Differential Diagnoses
| Condition | Key Distinguishing Feature |
|---|---|
| Septic arthritis | Acute onset, single hot swollen joint, fever, refusal to bear weight — orthopedic emergency; joint aspiration confirms; do not treat |
| Legg-Calve-Perthes disease | Hip pain in children 4–8 years; limited hip IR and abduction; X-ray/MRI confirms avascular necrosis of femoral head; no systemic inflammatory markers |
| Reactive arthritis | Joint inflammation following infection (gastrointestinal or urogenital); typically self-limiting (weeks to months); history of preceding infection distinguishes |
| Osteosarcoma / bone tumor | Persistent bone pain, worse at night, not relieved by rest; may have visible mass; imaging confirms; typically adolescent knee/proximal humerus |
| Growing pains | Bilateral, typically nocturnal, lower extremity muscle pain; no joint swelling, warmth, or morning stiffness; physical exam is normal; a diagnosis of exclusion |
CMTO Exam Relevance
- CMTO Appendix category A1 (MSK conditions)

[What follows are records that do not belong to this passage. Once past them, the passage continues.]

(** ** The recursion over types ends

    Every call that goes on has put a new name into a cache, and there are as
    many names as models and relation fields. *)
Section recursion.
Context `{VT : ValueTypes} {VO : ValueOrd VT} `{IT : Itertools} {INF : Inflections}.
(** *** Computations that agree *)
Lemma bind_agree {A B} (V : validity A) s (m m' : SM A) (f g : A -> SM B) : state_ok s -> makes s V m -> m s = m' s ->
  (forall a u, state_ok u -> grow s u -> m s = (Ok a, u) -> f a u = g a u) -> @mbind _ SM_bind _ _ f m s = @mbind _ SM_bind _ _ g m' s.
Proof.
  intros Hs Ht Hm Hf. unfold mbind, SM_bind, eff_bind. rewrite <-Hm. destruct (m s) as [[a| |] u] eqn:E; [|done..]. destruct (Ht Hs a u E) as (Hu & Hg & _). by apply Hf.
Qed.
Lemma bind_same {A B} s (m m' : SM A) (f : A -> SM B) : m s = m' s -> @mbind _ SM_bind _ _ f m s = @mbind _ SM_bind _ _ f m' s.
Proof. unfold mbind, SM_bind, eff_bind. by intros ->. Qed.
Lemma map_agree {A B} (V : validity B) s (f g : A -> SM B) l : state_ok s -> (forall a u, makes u V (f a)) ->
  (forall a u, state_ok u -> grow s u -> a ∈ l -> f a u = g a u) -> eff_map f l s = eff_map g l s.
Proof.
  intros Hs Ht. revert s Hs. induction l as [|a l IH]; intros s Hs Hf; [done|]. cbn [eff_map]. eapply (bind_agree V); [done|apply Ht|apply Hf; [done|reflexivity|constructor]|].
  intros b u Hu Hg _. unfold mbind, eff_bind. rewrite (IH u Hu); [done|]. intros x v Hv Hgv Hx. apply Hf; [done|by etrans|by constructor].
Qed.
Definition is_cached (c : CacheName) (name : string) (s : BuilderState) : bool := match cache_of c s !! name with Some _ => true | None => false end.
Lemma cached_agree s c name f g : state_ok s -> c <> ObjectCache ->
  (forall self u, is_cached c name s = false -> state_ok u -> grow s u -> is_cached c name u = true -> f self u = g self u) -> cached_input c name f s = cached_input c name g s.
Proof.
  intros Hs Hc Hf. unfold cached_input, unless_cached. eapply bind_agree; [done|apply makes_get_cached|done|]. intros o u Hu Hg [= <- <-].
  destruct (cache_of c s !! name) as [x|] eqn:Ex; [done|]. unfold mbind, SM_bind, eff_bind. destruct (init_input_object_type name s) as [[o| |] u1] eqn:E1; [|done..].
  destruct (cache_insert c name o u1) as [[[]| |] u2] eqn:E2; [|done..]. destruct (new_cached s c name o u1 u2 Hc Hs E1 E2) as (K2 & G2 & _ & C2).
  rewrite Hf; [done|unfold is_cached; by rewrite Ex|done|done|unfold is_cached; by rewrite C2].
Qed.
(** *** Names that are still to come *)
Definition missing (c : CacheName) (names : list string) (s : BuilderState) : nat := length (iter_filter (fun n => negb (is_cached c n s)) names).
Lemma cached_grow c n s u : grow s u -> is_cached c n s = true -> is_cached c n u = true.
Proof.
  intros Hg. unfold is_cached. destruct (cache_of c s !! n) as [x|] eqn:E; [|done]. by rewrite (lookup_weaken _ _ _ _ E (gr_caches _ _ _ _ Hg c)).
Qed.
Lemma missing_grow c names s u : grow s u -> missing c names u <= missing c names s.
Proof.
  intros Hg. unfold missing. induction names as [|n names IH]; [done|]. cbn [List.filter]. destruct (is_cached c n s) eqn:E; cbn [negb].
  - rewrite (cached_grow _ _ _ _ Hg E). done.
  - destruct (is_cached c n u); cbn; lia.
Qed.
Lemma missing_less c names s u n : grow s u -> n ∈ names -> is_cached c n s = false -> is_cached c n u = true -> missing c names u < missing c names s.
Proof.
  intros Hg Hn Hs Hu. unfold missing. induction names as [|x names IH]; [by apply elem_of_nil in Hn|]. pose proof (missing_grow c names s u Hg) as Hle. unfold missing in Hle.
  cbn [List.filter]. apply elem_of_cons in Hn as [<-|Hn]; [rewrite Hs, Hu; cbn; lia|]. specialize (IH Hn).
  destruct (is_cached c x s) eqn:E; cbn [negb]; [by rewrite (cached_grow _ _ _ _ Hg E)|]. destruct (is_cached c x u); cbn; lia.
Qed.
Lemma missing_length c names s : missing c names s <= length names.
Proof. apply List.filter_length_le. Qed.

Context (idm : InternalDataModel) (capabilities : list ConnectorCapability).
Lemma related_in_idm {E} rf m : related_model (E := E) idm rf = Ok m -> m ∈ idm_models idm.
Proof.
  unfold related_model. destruct (rf_relation idm rf) as [r| |]; [|done..]. cbn [mbind outcome_bind].
  assert (Hf : forall name, unwrap_result (F := E) (idm_find_model idm name) = Ok m -> m ∈ idm_models idm).
  { intros name. unfold idm_find_model. destruct (iter_find _ _) as [x|] eqn:Ex; [|done]. cbn. intros [= <-]. apply find_some in Ex as [Ex _]. by apply list_elem_of_In. }
  destruct (rf_relation_side rf); apply Hf.
Qed.
Lemma field_in_idm m rf : m ∈ idm_models idm -> rf ∈ relation_fields_of (qm_fields m) -> rf ∈ idm_relation_fields idm.
Proof. intros Hm Hrf. unfold idm_relation_fields. apply list_elem_of_bind. by exists m. Qed.

(** *** Filters *)
Definition filter_names : list string := (fun m => qm_name m +:+ "WhereInput") <$> idm_models idm.
Abbreviation left_filters := (missing FilterCache filter_names).
Lemma filter_agree (f g : QueryModel -> SM nat) s m : state_ok s -> m ∈ idm_models idm -> (forall u m, makes u ref_in (f m)) ->
  (forall u m, state_ok u -> m ∈ idm_models idm -> left_filters u < left_filters s -> f m u = g m u) -> build_filter_object idm f m s = build_filter_object idm g m s.
Proof.
  intros Hs Hm Ht Hf. unfold build_filter_object. apply cached_agree; [done|done|]. intros self u Hnew Hu Hg Hc.
  assert (Hless : left_filters u < left_filters s) by (eapply missing_less; [done| |exact Hnew|exact Hc]; apply list_elem_of_fmap; by exists m).
  eapply bind_agree; [done|apply scalar_filter_fields_ok|done|]. intros fs u1 Hu1 Hg1 _. apply bind_same. apply (map_agree (list_ok field_ok)); [done|intros; by apply relation_filter_ok|].
  intros rf u2 Hu2 Hg2 _. unfold map_relation_filter_input_field. eapply bind_agree; [done|apply makes_lift_any|done|]. intros m' u3 Hu3 Hg3 [= Hm' <-]. apply bind_same.
  apply Hf; [done|by eapply related_in_idm|]. assert (Hgr : left_filters u2 <= left_filters u) by (apply missing_grow; by etrans). lia.
Qed.
Lemma filter_fuel fuel : forall fuel' s m, state_ok s -> m ∈ idm_models idm -> left_filters s < fuel -> left_filters s < fuel' ->
  filter_object_type_at idm capabilities fuel m s = filter_object_type_at idm capabilities fuel' m s.
Proof.
  induction fuel as [|fuel IH]; intros [|fuel'] s m Hs Hm H H'; try lia. cbn [filter_object_type_at]. destruct (capability_has _ _); [done|].
  apply filter_agree; [done|done|intros; apply filter_object_ok|]. intros u m' Hu Hm' Hless. apply IH; [done|done|lia..].
Qed.

(** *** Creating *)
Definition create_names : list string :=
  omap (fun rf => match (m ← related_model idm rf; create_input_name (E := Empty_set) idm m (Some rf)) with Ok n => Some n | _ => None end) (idm_relation_fields idm).
Abbreviation left_creates := (missing InputCache create_names).
(** What a type is created for: a model, or the related model of a relation field. *)
Definition create_for (m : QueryModel) (pf : option RelationField) : Prop :=
  m ∈ idm_models idm /\ match pf with Some rf => rf ∈ idm_relation_fields idm /\ related_model (E := Empty_set) idm rf = Ok m | None => True end.
Lemma create_type_agree (f g : QueryModel -> option RelationField -> SM nat) s m pf : state_ok s -> create_for m pf -> (forall u m pf, makes u ref_in (f m pf)) ->
  (forall u m rf, state_ok u -> create_for m (Some rf) -> left_creates u <= left_creates s -> (pf <> None -> left_creates u < left_creates s) -> f m (Some rf) u = g m (Some rf) u) ->
  build_create_input idm f m pf s = build_create_input idm g m pf s.
Proof.
  intros Hs [Hm Hpf] Ht Hf. unfold build_create_input. eapply bind_agree; [done|apply makes_lift_any|done|]. intros name u0 _ _ [= Hname <-].
  apply cached_agree; [done|done|]. intros self u Hnew Hu Hg Hc.
  assert (Hless : left_creates u <= left_creates s /\ (pf <> None -> left_creates u < left_creates s)).
  { split; [by apply missing_grow|]. intros Hne. eapply missing_less; [done| |exact Hnew|exact Hc]. destruct pf as [rf|]; [|done]. destruct Hpf as [Hrf Hrm].
    apply list_elem_of_omap. exists rf. split; [done|]. rewrite Hrm. cbn [mbind outcome_bind]. by rewrite Hname. }
  cbv zeta. eapply bind_agree; [done|apply create_scalars_ok|done|]. intros fs u1 Hu1 Hg1 _. apply bind_same. unfold relation_input_fields_create. apply bind_same.
  apply (map_agree (opt_ok field_ok)); [done|intros; by apply relation_create_ok|]. intros rf u2 Hu2 Hg2 Hrf. unfold relation_input_field_create.
  do 3 (eapply bind_agree; [done|apply makes_lift_any|done|]; intros ? ? ? ? [= ? <-]). cbv zeta.
  eapply bind_agree; [done|apply makes_lift_any|done|]. intros [|] ? ? ? [= ? <-]; [done|]. apply bind_same. apply cached_agree; [done|done|]. intros self' u3 _ Hu3 Hg3 _.
  apply bind_same. unfold nested_create_input_field. eapply bind_agree; [done|apply makes_lift_any|done|]. intros m' u4 Hu4 Hg4 [= Hm' <-]. apply bind_same.
  assert (Hgr : left_creates u3 <= left_creates u) by (apply missing_grow; by do 2 (etrans; [eassumption|])).
  apply Hf; [done|split; [by eapply related_in_idm|]; split; [by eapply field_in_idm|done]|lia|]. intros Hne. destruct Hless as [_ Hless]. specialize (Hless Hne). lia.
Qed.
Lemma create_fuel fuel : forall fuel' s m rf, state_ok s -> create_for m (Some rf) -> left_creates s < fuel -> left_creates s < fuel' ->
  create_input_type_at idm fuel m (Some rf) s = create_input_type_at idm fuel' m (Some rf) s.
Proof.
  induction fuel as [|fuel IH]; intros [|fuel'] s m rf Hs Hm H H'; try lia. cbn [create_input_type_at].
  apply create_type_agree; [done|done|intros; apply create_at_ok|]. intros u m' rf' Hu Hm' _ Hless. assert (Hl : left_creates u < left_creates s) by (by apply Hless). apply IH; [done|done|lia..].
Qed.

- Key concept: most common chronic rheumatic disease of childhood; seven subtypes with different presentations and prognoses
- Recognize that a limping child who does not complain of pain may still have inflammatory joint disease
- Uveitis is a serious complication — especially in oligoarticular ANA-positive girls; regular ophthalmological screening required
- Growth disturbance from chronic inflammation and steroid use is an important growth-specific consideration that does not apply in adult RA
- Differentiate from acute septic arthritis (acute onset, fever, refusal to bear weight — medical emergency)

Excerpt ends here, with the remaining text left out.